Naming procedure conventions – Where to place adjective in a verb followed by an object convention

namingnaming-standardsprogramming practices

I am reading on Coding Complete book the following statement:

To name a procedure, use a strong verb followed by an object A
procedure with functional cohesion usually performs an operation on an
object. The name should reflect what the procedure does, and an
operation on an object implies a verb-plusobject name.
PrintDocument(), CalcMonthlyRevenues(), CheckOrderlnfo(), and
RepaginateDocument() are samples of good procedure names.

In my code I apply this principle but some routines have an adjective in front the noun example:

Currently I am using

  _getFirstView()
  _getLastView()
  _getActiveView()
  _getActiveMasterView()

I am wondering if this naming could be improved for example using the following variant (in some how how found them more visually organized)

  _getViewFirst()
  _getViewLast()
  _getViewActive()
  _getViewMasterActive()
...

What is a good practice which makes sense in this scenario?

Best Answer

No, you shouldn't change the order of words away from their natural order in natural language.

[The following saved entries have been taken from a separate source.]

(** The first closed slot is reused, else a slot is appended; the result is
    the slot. *)
Definition proto_new_stream p (id user_data : Z) : chttp_h2_proto U * option nat :=
  let s := (stream_zero id)
             <| s_send_window := i32 (st_initial_window_size (p_peer p)) |>
             <| s_recv_window := i32 (st_initial_window_size (p_local p)) |>
             <| s_local_window := i32 (st_initial_window_size (p_local p)) |>
             <| s_user_data := user_data |> in
  let finish p i :=
    let p :=
      if (if is_client (p_mode p) then negb (odd_id id) else odd_id id) &&
         (p_last_proc_stream_id p <? id)
      then p <| p_last_proc_stream_id := id |> else p in
    (p, Some i) in
  match list_find (fun s => s_closed s = true) (p_streams p) with
  | Some (i, _) => finish (p <| p_streams := <[i := s]> (p_streams p) |>) i
  | None =>
    if p_stream_cap p <=? zlen (p_streams p) then (p, None)
    else finish (p <| p_streams := p_streams p ++ [s] |>) (length (p_streams p))
  end.

Definition proto_active_local_streams p : Z :=
  zlen (filter (fun s => s_closed s = false /\
                  (if is_client (p_mode p) then odd_id (s_id s) else negb (odd_id (s_id s))) = true)
          (p_streams p)).

Definition proto_active_streams p : Z :=
  zlen (filter (fun s => s_closed s = false) (p_streams p)).

(** ** Accessors *)

Definition chttp_h2_proto_set_send_chunk p (chunk : Z) : chttp_h2_proto U :=
  p <| p_send_chunk := chunk |>.

Definition chttp_h2_proto_set_local_enable_connect_protocol p (enable : Z) : chttp_h2_proto U :=
  p <| p_local := (p_local p) <| st_enable_connect_protocol := if enable =? 0 then 0 else 1 |> |>.

Definition chttp_h2_proto_peer_max_concurrent_streams p : Z :=
  st_max_concurrent_streams (p_peer p).
Definition chttp_h2_proto_settings_acked p : bool := p_settings_acked p.
Definition chttp_h2_proto_peer_initial_window_size p : Z := st_initial_window_size (p_peer p).
Definition chttp_h2_proto_peer_settings_received p : bool := p_peer_settings_received p.
Definition chttp_h2_proto_peer_enable_connect_protocol p : Z :=
  st_enable_connect_protocol (p_peer p).
Definition chttp_h2_proto_get_last_proc_stream_id p : Z := u32 (p_last_proc_stream_id p).
Definition chttp_h2_proto_input_paused p : bool := p_input_paused p.
Definition chttp_h2_proto_input_generation p : Z := p_input_generation p.
Definition chttp_h2_proto_input_incomplete p : bool :=
  negb (p_input_paused p) && (negb (buf_size (p_inbuf p) =? 0) || p_in_headers p).

Definition chttp_h2_proto_get_stream_user_data p (stream_id : Z) : Z :=
  match proto_find p stream_id with Some i => s_user_data (stream_at p i) | None => 0 end.

Definition chttp_h2_proto_remote_end_stream p (stream_id : Z) : bool :=
  match proto_find p stream_id with
  | Some i => s_remote_end_stream (stream_at p i)
  | None => false
  end.

Definition chttp_h2_proto_set_stream_user_data p (stream_id ud : Z) : chttp_h2_proto U * Z :=
  match proto_find p stream_id with
  | None => (p, -1)
  | Some i => (upd_stream p i (fun s => s <| s_user_data := ud |>), 0)
  end.

(** [s->body != NULL && (s->body_off < s->body_len || s->body_eof)] *)
Definition body_pending (s : chttp_h2_proto_stream) : bool :=
  match s_body s with
  | None => false
  | Some body => (s_body_off s <? zlen body) || s_body_eof s
  end.

Definition has_source (s : chttp_h2_proto_stream) : bool :=
  match s_source s with Some _ => true | None => false end.

Definition chttp_h2_proto_stream_output_pending p (stream_id : Z) : bool :=
  match proto_find p stream_id with
  | None => false
  | Some i =>
    let s := stream_at p i in
    if s_closed s then false
    else body_pending s || (has_source s && negb (s_source_done s))
  end.

End Table.

(** ** Configuration and creation *)

Definition proto_default_config : chttp_h2_proto_config :=
  {| c_stream_capacity := 100;
     c_output_buffer_bytes := 1024 * 1024;
     c_input_buffer_bytes := 128 * 1024;
     c_header_block_bytes := 64 * 1024;
     c_max_header_list_bytes := 64 * 1024;
     c_hpack_dynamic_table_bytes := 4096;
     c_max_hpack_string_bytes := 16 * 1024;
     c_max_settings_count := 32;
     c_local_initial_window_size := CHTTP_H2_DEFAULT_WINDOW;
     c_connection_receive_window_size := CHTTP_H2_DEFAULT_WINDOW |}.

(** [sizeof] of the structures with eight-byte pointers. *)
Definition sizeof_stream : Z := 144.
Definition sizeof_proto : Z := 528.

Definition chttp_h2_proto_config_valid (config : chttp_h2_proto_config) : bool :=
  negb (c_stream_capacity config =? 0) &&
  (c_stream_capacity config <=? SIZE_MAX / sizeof_stream) &&
  (CHTTP_H2_PREFACE_LEN + 2 * CHTTP_H2_FRAME_HEADER_SIZE + 42 + CHTTP_H2_DEFAULT_FRAME_BYTES <=?
     c_output_buffer_bytes config) &&
  (c_output_buffer_bytes config <=? PTRDIFF_MAX) &&
  (CHTTP_H2_FRAME_HEADER_SIZE + CHTTP_H2_DEFAULT_FRAME_BYTES <=? c_input_buffer_bytes config) &&
  (c_input_buffer_bytes config <=? PTRDIFF_MAX) &&
  negb (c_header_block_bytes config =? 0) &&
  (c_header_block_bytes config <=? PTRDIFF_MAX) &&
  (c_header_block_bytes config <=? c_output_buffer_bytes config - CHTTP_H2_FRAME_HEADER_SIZE) &&
  negb (c_max_header_list_bytes config =? 0) &&
  (c_max_header_list_bytes config <=? UINT32_MAX) &&
  (c_hpack_dynamic_table_bytes config <=? UINT32_MAX) &&
  negb (c_max_hpack_string_bytes config =? 0) &&
  negb (c_max_settings_count config =? 0) &&
  (c_max_settings_count config <=? SIZE_MAX / 4) &&
  ((c_local_initial_window_size config =? 0) ||
   (c_local_initial_window_size config <=? CHTTP_H2_MAX_WINDOW)) &&
  ((c_connection_receive_window_size config =? 0) ||
   ((CHTTP_H2_DEFAULT_WINDOW <=? c_connection_receive_window_size config) &&
    (c_connection_receive_window_size config <=? CHTTP_H2_MAX_WINDOW))).

Definition proto_initial_capacity (maximum preferred : Z) : Z :=
  if maximum <? preferred then maximum else preferred.

Section Create.
Context {alloc : Allocator} {U : Type}.
Implicit Types p : chttp_h2_proto U.

Definition chttp_h2_proto_create (mode : chttp_h2_proto_mode)
    (config : option chttp_h2_proto_config) (user : U) : option (chttp_h2_proto U) :=
  let selected := match config with Some config => config | None => proto_default_config end in
  if negb (chttp_h2_proto_config_valid selected) then None
  else
    let local_initial_window :=
      if negb (c_local_initial_window_size selected =? 0)
      then c_local_initial_window_size selected else CHTTP_H2_DEFAULT_WINDOW in
    let connection_receive_window :=
      if negb (c_connection_receive_window_size selected =? 0)
      then c_connection_receive_window_size selected else CHTTP_H2_DEFAULT_WINDOW in
    if negb (malloc_ok sizeof_proto) then None
    else if negb (malloc_ok (c_stream_capacity selected * sizeof_stream)) ||
            negb (malloc_ok (c_stream_capacity selected * 4)) ||
            negb (malloc_ok (c_max_settings_count selected * 4))
    then None
    else
      match chttp_h2_hpack_create
              {| hc_max_dynamic_table_bytes := c_hpack_dynamic_table_bytes selected;
                 hc_max_header_block_bytes := c_header_block_bytes selected;
                 hc_max_string_bytes := c_max_hpack_string_bytes selected |} with
      | None => None
      | Some hpack =>
        let '(hpack, rc) := chttp_h2_hpack_encoder_set_max_size hpack 0 in
        if negb (rc =? 0) then None
        else
          match
            chttp_h2_hpack_buffer_init
              (proto_initial_capacity (c_output_buffer_bytes selected) 512)
              (c_output_buffer_bytes selected),
            chttp_h2_hpack_buffer_init
              (proto_initial_capacity (c_input_buffer_bytes selected) 512)
              (c_input_buffer_bytes selected),
            chttp_h2_hpack_buffer_init
              (proto_initial_capacity (c_header_block_bytes selected) 256)
              (c_header_block_bytes selected)
          with
          | Some out, Some inbuf, Some in_block =>
            Some {|
              p_user := user;
              p_mode := mode;
              p_config := selected;
              p_hpack := hpack;
              p_local :=
                {| st_header_table_size :=
                     if c_hpack_dynamic_table_bytes selected <? 4096
                     then u32 (c_hpack_dynamic_table_bytes selected) else 4096;
                   st_enable_push := 0;
                   st_max_concurrent_streams :=
                     if UINT32_MAX <? c_stream_capacity selected then UINT32_MAX
                     else u32 (c_stream_capacity selected);
                   st_initial_window_size := local_initial_window;
                   st_max_frame_size := 16384;
                   st_max_header_list_size := u32 (c_max_header_list_bytes selected);
                   st_enable_connect_protocol := 0 |};
              p_peer :=
                {| st_header_table_size := 4096;
                   st_enable_push := 0;
                   st_max_concurrent_streams := 0x7fffffff;
                   st_initial_window_size := 65535;
                   st_max_frame_size := 16384;
                   st_max_header_list_size := 0x7fffffff;
                   st_enable_connect_protocol := 0 |};
              p_peer_settings_received := false;
              p_settings_sent := false;
              p_settings_acked := false;
              p_streams := [];
              p_stream_cap := c_stream_capacity selected;
              p_local_reset_ids := replicate (Z.to_nat (c_stream_capacity selected)) 0;
              p_local_reset_cursor := 0;
              p_next_stream_id := if is_client mode then 1 else 2;
              p_max_peer_stream_id := 0;
              p_last_proc_stream_id := 0;
              p_goaway_sent := false;
              p_goaway_received_last := -1;
              p_goaway_received_error := 0;
              p_draining := false;
              p_conn_send_window := CHTTP_H2_DEFAULT_WINDOW;
              p_conn_recv_window := CHTTP_H2_DEFAULT_WINDOW;
              p_conn_consumed := 0;
              p_conn_local_window := i32 connection_receive_window;
              p_send_chunk := 0;
              p_out := out;
              p_inbuf := inbuf;
              p_in_block := in_block;
              p_in_headers := false;
              p_input_generation := 0;
              p_in_headers_stream := 0;
              p_in_headers_end_stream := false;
              p_input_paused := false;
              p_input_paused_stream := 0;
              p_input_paused_end_stream := false;
              p_client_preface_done := false;
              p_server_preface_seen := false;
              p_failed := false;
              p_last_error := 0 |}
          | _, _, _ => None
          end
      end.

The point of the guidelines you are citing is to ensure that method names are readable and informative. No amount of gain in informativeness that you could achieve by making method names consistent with each other can outweigh the loss of readability from such reordering. getFirstView() is perfectly fine (and getViewFirst() is actually misleading, since it implies that it's important to call this before some other method).